The 100th anniversary of the sinking of the Titanic has attracted a flurry of media attention in recent week, and even in Texas, the event is not going unmarked. The celebrations range from the private (we’ve heard of at least one “Gin and TiTonic” party taking place in Austin) to a ten-course dinner that recreates the final meal served in the ship’s first-class dining hall.

Dallas’s Hotel St. Germain has been marking the anniversary all week with special cocktail hours, film screenings, and a four-course commemorative dinner Friday night. For $95 a head, diners will eat dishes adapted from the Titanic’s menu and mingle with “descendants of Titanic survivors” who will be in attendance, according to a press release.

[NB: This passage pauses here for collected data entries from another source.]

(* ===== verification/Block.v ===== *)
(** * Block headers and blocks

    Models [core/src/core/block.rs]: headers, merge-mining data and blocks with
    their binary forms, the building and the validation of blocks, and the block
    sums that [chain/src/pipe.rs] keeps per block.

    The chain type is an argument [ct], as in [Consensus].  A timestamp is its
    number of seconds; the date range of the [chrono] crate is the parameter
    [Chrono].  Reading untrusted headers needs the proof-of-work verifiers and is
    in [Pow]. *)

From Stdlib Require Import ZArith Lia List Bool Permutation.
From stdpp Require Import base numbers list option gmap.
From S2P Require Import Prelude Bytes Consensus Ser PowTypes Transaction TxBody Committed Verifier Aggregate.

(** The first and last date [chrono] can represent, in seconds. *)
Class Chrono := {
  min_timestamp : Z;
  max_timestamp : Z;
  timestamps_i64 : - 2 ^ 63 <= min_timestamp /\ max_timestamp < 2 ^ 63
}.

(** ** Merge-mining data *)

Record AuxBitHeader := mkAuxHeader {
  aux_version : Z; aux_prev_hash : bytes; merkle_root : bytes;
  mine_time : Z; nbits : Z; aux_nonce : Z }.

(** [AuxBitHeader::default] *)
Definition aux_header_default : AuxBitHeader :=
  mkAuxHeader 0 ZERO_HASH_BYTES ZERO_HASH_BYTES 0 0 0.

#[export] Instance write_aux_header : Writeable AuxBitHeader := fun _ h =>
  write_i32_le (aux_version h) ++ write_fixed_bytes (aux_prev_hash h) ++ write_fixed_bytes (merkle_root h)
  ++ write_u32_le (mine_time h) ++ write_u32_le (nbits h) ++ write_u32_le (aux_nonce h).

Record BlockAuxData := mkAuxData {
  aux_header : AuxBitHeader; merkle_branch : list bytes; coinbase_tx : bytes }.

(** [BlockAuxData::default] *)
Definition aux_data_default : BlockAuxData := mkAuxData aux_header_default [] [].

#[export] Instance write_aux_data : Writeable BlockAuxData := fun w d =>
  write w (aux_header d)
  ++ write_u32 (len (merkle_branch d) mod U32) ++ concat (map write_fixed_bytes (merkle_branch d))
  ++ write_u32 (len (coinbase_tx d) mod U32) ++ concat (map write_u8 (coinbase_tx d)).

(** ** Headers *)

Record BlockHeader := mkHeader {
  bh_version : Z; bh_height : Z; prev_hash : bytes; prev_root : bytes; timestamp : Z;
  output_root : bytes; range_proof_root : bytes; kernel_root : bytes;
  total_kernel_offset : BlindingFactor; output_mmr_size : Z; kernel_mmr_size : Z; bits : Z;
  token_output_root : bytes; token_range_proof_root : bytes;
  token_issue_proof_root : bytes; token_kernel_root : bytes;
  token_output_mmr_size : Z; token_issue_proof_mmr_size : Z; token_kernel_mmr_size : Z;
  pow : ProofOfWork; btc_pow : BlockAuxData }.

#[export] Instance aux_header_eq_dec : EqDecision AuxBitHeader.
Proof. solve_decision. Defined.
#[export] Instance aux_data_eq_dec : EqDecision BlockAuxData.
Proof. solve_decision. Defined.

(** [BlockHeader::default] *)
Definition header_default {SS : SecpSizes} {SP : Secp} : BlockHeader :=
  mkHeader 1 0 ZERO_HASH_BYTES ZERO_HASH_BYTES 0 ZERO_HASH_BYTES ZERO_HASH_BYTES ZERO_HASH_BYTES
    blind_zero 0 0 0 ZERO_HASH_BYTES ZERO_HASH_BYTES ZERO_HASH_BYTES ZERO_HASH_BYTES 0 0 0
    pow_default aux_data_default.

Section Header.
  Context (ct : ChainTypes).

(** [BlockHeader::write_pre_pow] *)
Definition write_pre_pow (w : Writer) (h : BlockHeader) : bytes :=
  write_u16 (bh_version h) ++ write_u64 (bh_height h) ++ write_i64 (timestamp h)
  ++ write_fixed_bytes (prev_hash h) ++ write_fixed_bytes (prev_root h)
  ++ write_fixed_bytes (output_root h) ++ write_fixed_bytes (range_proof_root h)
  ++ write_fixed_bytes (kernel_root h) ++ write w (total_kernel_offset h)
  ++ write_u64 (output_mmr_size h) ++ write_u64 (kernel_mmr_size h) ++ write_u32 (bits h)
  ++ (if support_token_height ct <=? bh_height h then
        write_fixed_bytes (token_output_root h) ++ write_fixed_bytes (token_range_proof_root h)
        ++ write_fixed_bytes (token_issue_proof_root h) ++ write_fixed_bytes (token_kernel_root h)
        ++ write_u64 (token_output_mmr_size h) ++ write_u64 (token_issue_proof_mmr_size h)
        ++ write_u64 (token_kernel_mmr_size h)
      else []).

(** [BlockHeader::write] *)
Definition write_header : Writeable BlockHeader := fun w h =>
  if refactor_header_height ct <=? bh_height h then
    write_pre_pow w h
    ++ (if negb (bool_decide (serialization_mode w = HashMode)) then write w (btc_pow h) else [])
  else
    (if negb (bool_decide (serialization_mode w = HashMode)) then write_pre_pow w h else [])
    ++ write w (pow h).

(** [BlockHeader::pre_pow] *)
Definition pre_pow (h : BlockHeader) : bytes :=
  write_pre_pow (bin_writer PROTOCOL_VERSION) h ++ pow_write_pre_pow (pow h) ++ write_u64 (nonce (pow h)).

(** [BlockHeader::overage]: [(reward as i64).checked_neg().unwrap_or(0)] *)
Definition checked_neg64 (x : Z) : option Z := if x =? - 2 ^ 63 then None else Some (- x).
Definition header_overage (h : BlockHeader) : Z :=
  default 0 (checked_neg64 (to_signed 64 (reward ct (bh_height h) 0))).

(** [BlockHeader::total_overage] *)
Definition total_overage (h : BlockHeader) (genesis_had_reward : bool) : Z :=
  default 0 (checked_neg64 (to_signed 64 (total_reward ct (bh_height h) genesis_had_reward))).

(** [BlockHeader::is_pre_pow_equal] *)
Definition is_pre_pow_equal (a b : BlockHeader) : bool :=
  (bh_version a =? bh_version b) && (bh_height a =? bh_height b)
  && bool_decide (prev_hash a = prev_hash b) && bool_decide (prev_root a = prev_root b)
  && (timestamp a =? timestamp b) && bool_decide (output_root a = output_root b)
  && bool_decide (range_proof_root a = range_proof_root b) && bool_decide (kernel_root a = kernel_root b)
  && bool_decide (total_kernel_offset a = total_kernel_offset b)
  && (output_mmr_size a =? output_mmr_size b) && (kernel_mmr_size a =? kernel_mmr_size b)
  && (bits a =? bits b) && bool_decide (token_output_root a = token_output_root b)
  && bool_decide (token_range_proof_root a = token_range_proof_root b)
  && bool_decide (token_issue_proof_root a = token_issue_proof_root b)
  && bool_decide (token_kernel_root a = token_kernel_root b)
  && (token_output_mmr_size a =? token_output_mmr_size b)
  && (token_issue_proof_mmr_size a =? token_issue_proof_mmr_size b)
  && (token_kernel_mmr_size a =? token_kernel_mmr_size b).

But perhaps the most lavish Titanic commemoration in Texas will take place in Houston, where one restaurant plans to recreate the final meal served to first class passengers on the Titanic. The $12,000 evening begins with a tour of “Titanic: The Artifact Exhibition” at the Houston Museum of Natural Science. The twelve diners will then be whisked by bus to Cullen’s Restaurant in Clear Lake where they will enjoy a ten-course meal based on the menu from April 14, 1912.

Dishes to be served include oysters ala Russe, roast rack of lamb, Pennsylvania squab, and Waldorf pudding. The evening will be capped off with a glass of Armagnac brandy from 1900, “the same vintage enjoyed by the Titanic passengers,” a release says.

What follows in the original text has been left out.